Task prompt
Begin at the line below that has "- unfold own_share." and stop after the line that has "Definition all_answers w". Please restate only those lines, word for word.

---------- Extracted entries

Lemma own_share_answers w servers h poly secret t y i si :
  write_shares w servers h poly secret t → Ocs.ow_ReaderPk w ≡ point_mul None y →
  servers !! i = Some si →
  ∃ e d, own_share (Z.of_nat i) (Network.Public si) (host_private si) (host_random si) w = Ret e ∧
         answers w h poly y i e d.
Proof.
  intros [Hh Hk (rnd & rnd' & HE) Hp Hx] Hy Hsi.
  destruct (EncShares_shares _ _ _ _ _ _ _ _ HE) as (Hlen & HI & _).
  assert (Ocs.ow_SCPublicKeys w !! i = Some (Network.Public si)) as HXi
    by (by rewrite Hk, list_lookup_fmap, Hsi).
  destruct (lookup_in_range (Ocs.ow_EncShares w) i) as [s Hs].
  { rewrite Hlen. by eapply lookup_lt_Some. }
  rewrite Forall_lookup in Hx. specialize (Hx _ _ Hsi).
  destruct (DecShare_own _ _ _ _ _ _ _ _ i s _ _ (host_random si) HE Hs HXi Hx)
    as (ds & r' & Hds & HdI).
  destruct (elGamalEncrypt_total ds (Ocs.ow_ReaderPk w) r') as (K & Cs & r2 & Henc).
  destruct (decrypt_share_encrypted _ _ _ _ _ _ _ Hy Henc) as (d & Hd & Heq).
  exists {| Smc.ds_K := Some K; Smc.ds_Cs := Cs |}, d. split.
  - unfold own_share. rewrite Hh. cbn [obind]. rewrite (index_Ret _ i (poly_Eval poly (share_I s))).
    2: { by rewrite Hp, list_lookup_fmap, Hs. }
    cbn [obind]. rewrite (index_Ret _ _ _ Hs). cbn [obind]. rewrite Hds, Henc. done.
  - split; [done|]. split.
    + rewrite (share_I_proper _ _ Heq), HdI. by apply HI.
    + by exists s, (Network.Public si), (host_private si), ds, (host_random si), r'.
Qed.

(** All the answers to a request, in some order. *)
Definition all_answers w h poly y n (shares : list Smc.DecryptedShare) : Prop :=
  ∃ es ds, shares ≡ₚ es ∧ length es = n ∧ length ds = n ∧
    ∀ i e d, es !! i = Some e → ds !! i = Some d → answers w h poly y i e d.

--------------------
---------- Extracted entries

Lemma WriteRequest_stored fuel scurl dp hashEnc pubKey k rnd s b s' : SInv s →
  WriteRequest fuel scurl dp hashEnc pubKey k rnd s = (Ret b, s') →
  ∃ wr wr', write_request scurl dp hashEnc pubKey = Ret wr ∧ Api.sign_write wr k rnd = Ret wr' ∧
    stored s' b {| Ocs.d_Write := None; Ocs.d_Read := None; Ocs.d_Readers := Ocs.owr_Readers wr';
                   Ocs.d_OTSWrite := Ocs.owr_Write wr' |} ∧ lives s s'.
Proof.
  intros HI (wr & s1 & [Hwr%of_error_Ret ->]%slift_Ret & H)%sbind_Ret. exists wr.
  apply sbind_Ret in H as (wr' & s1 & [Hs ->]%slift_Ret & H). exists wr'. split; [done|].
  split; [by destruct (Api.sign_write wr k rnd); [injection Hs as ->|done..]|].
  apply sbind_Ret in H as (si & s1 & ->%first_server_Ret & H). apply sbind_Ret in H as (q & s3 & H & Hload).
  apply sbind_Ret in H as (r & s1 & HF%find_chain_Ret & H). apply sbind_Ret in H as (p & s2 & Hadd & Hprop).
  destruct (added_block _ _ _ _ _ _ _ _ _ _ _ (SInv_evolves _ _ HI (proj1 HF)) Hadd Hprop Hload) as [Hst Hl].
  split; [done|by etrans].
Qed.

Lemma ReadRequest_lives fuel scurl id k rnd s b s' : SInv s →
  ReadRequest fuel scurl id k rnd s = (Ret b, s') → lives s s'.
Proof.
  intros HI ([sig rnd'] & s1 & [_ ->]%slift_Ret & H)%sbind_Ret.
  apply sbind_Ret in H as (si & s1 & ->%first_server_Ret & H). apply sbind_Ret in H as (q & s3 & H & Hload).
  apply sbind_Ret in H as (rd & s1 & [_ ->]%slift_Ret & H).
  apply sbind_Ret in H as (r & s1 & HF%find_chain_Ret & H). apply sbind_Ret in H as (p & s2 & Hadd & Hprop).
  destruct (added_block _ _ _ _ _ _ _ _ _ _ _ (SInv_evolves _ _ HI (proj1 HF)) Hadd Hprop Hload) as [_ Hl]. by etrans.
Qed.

--------------------

Answer box
  - unfold own_share. rewrite Hh. cbn [obind]. rewrite (index_Ret _ i (poly_Eval poly (share_I s))).
    2: { by rewrite Hp, list_lookup_fmap, Hs. }
    cbn [obind]. rewrite (index_Ret _ _ _ Hs). cbn [obind]. rewrite Hds, Henc. done.
  - split; [done|]. split.
    + rewrite (share_I_proper _ _ Heq), HdI. by apply HI.
    + by exists s, (Network.Public si), (host_private si), ds, (host_random si), r'.
Qed.

(** All the answers to a request, in some order. *)
Definition all_answers w h poly y n (shares : list Smc.DecryptedShare) : Prop :=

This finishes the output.